General Surgery Coding Alert

Reader Question:

Skip 'Form Letters' if You're Hoping for Appeals Success

Question: After checking to be sure we haven't made a coding or billing entry error, our practice automatically appeals payer denials using a standard letter. We don't seem to be very successful in ultimately getting payment. How can we improve our appeals process?

Texas Subscriber

Answer: Successful appeals depend on knowing coverage rules and providing specific information to make your case. Form letters don't address either of those advantages, so follow these tips to get better appeals results.

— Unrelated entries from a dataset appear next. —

(** ** next *)
Fixpoint next (fuel : nat) (o : op) : M step :=
  match fuel with
  | O => fail ErrOutOfFuel
  | S fuel =>
      let n := next fuel in
      match o with
      | unit_ done => unit_next done
      | nodeScan v cur ids pos => nodeScan_next v cur ids pos
      | argumentOp row done => argument_next row done
      | relSeek rel from to_ dir ids pos rows => relSeek_next n rel from to_ dir ids pos rows
      | expand i f r t d tb any ids tu ru cur pending pidx => expand_next n i f r t d tb any ids tu ru cur pending pidx
      | varExpand i f r t d any ids tb mn mx cur pending pidx => varExpand_next n fuel i f r t d any ids tb mn mx cur pending pidx
      | shortestPathOp i f t pv rv spec cur pending pidx => shortestPath_next n fuel i f t pv rv spec cur pending pidx
      | filter_ i pred => filter_next n i pred
      | project i items distinct seen => project_next n i items distinct seen
      | sortOp i keys rows pos loaded => sortOp_next n i keys rows pos loaded
      | skip i k j skipped => skip_next n i k j skipped
      | limit i k count => limit_next n i k count
      | cartesian l r rows loaded cur have ri => cartesian_next n l r rows loaded cur have ri
      | unwindOp i e alias cur pending pidx => unwind_next n i e alias cur pending pidx
      | unionOp parts columns dedup idx seen => union_next n parts columns dedup idx seen
      | outerApplyOp out plan vars inner cur curInner rows pe => outerApply_next n out plan vars inner cur curInner rows pe
      | aggregateOp i gk aggs loaded gs out pos => aggregate_next n i gk aggs loaded gs out pos
      | createOp i parts => create_next n i parts
      | setOp i items => set_next n i items
      | removeOp i items => remove_next n i items
      | deleteOp i exprs detach => delete_next n i exprs detach
      | mergeOp i part oc om out pos => merge_next n i part oc om out pos
      | createIndexOp name label prop rel done =>
          once done (createIndexOp name label prop rel) (if rel then createRelIndex name label prop else createIndex name label prop)
      | dropIndexOp name ie done => once done (dropIndexOp name ie) (dropIndex name ie)
      | showIndexesOp rows pos done => show_next rows pos done index_rows showIndexesOp
      | createConstraintOp name label prop done => once done (createConstraintOp name label prop) (createConstraint name label prop)
      | dropConstraintOp name ie done => once done (dropConstraintOp name ie) (dropConstraint name ie)
      | showConstraintsOp rows pos done => show_next rows pos done constraint_rows showConstraintsOp
      end
  end.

Check policies: Before you begin the appeal process, first check the payer's policies. If you discover that your surgeon performed a procedure that doesn't show medical necessity according to those policies -- due to bundling or frequency rules, for instance -- don't bother to appeal. Writing appeals is time-consuming enough, so you don't want to waste time on appeals you cannot win because there is already a specific policy in place

Submit to procedure: Next, be sure you follow the payer's appeal procedure exactly. Often, the address to submit appeals is different from the claims address, and some payers require you to send a special form with the appeal. Rather than sending a generic appeal letter for every denial, customize yours with the appropriate key words for each situation. For instance, suppose you submitted a claim for an E/M service and injection on the same date. On the claim, you appended modifier 25 (Significant, separately identifiable evaluation and management service by the same physician on the same day of the procedure or other service) to the E/M service code, but the payer still denied it.

Get specific: Instead of sending a letter stating "the claim was submitted correctly," send a letter that addresses the specific claim and the specific reason(s) why modifier 25 was appropriate, in this example. Further, you should quote industry guidelines (such as CPT® and/or CMS guidelines) and, if available, the insurance company's own guidelines.

Create a template: Composing appeal letters can be timeconsuming. But you can save time by identifying your most common denials and creating fill-in-the-blank appeal letters for each of these scenarios. For example, you may find that you receive many denials for bundling issues even when you use modifier 59 (Distinct procedural service) properly. Chances are, the letters you compose will start and end basically the same. By creating a base template, you can concentrate on filling in the details for each claim instead of writing each one from scratch.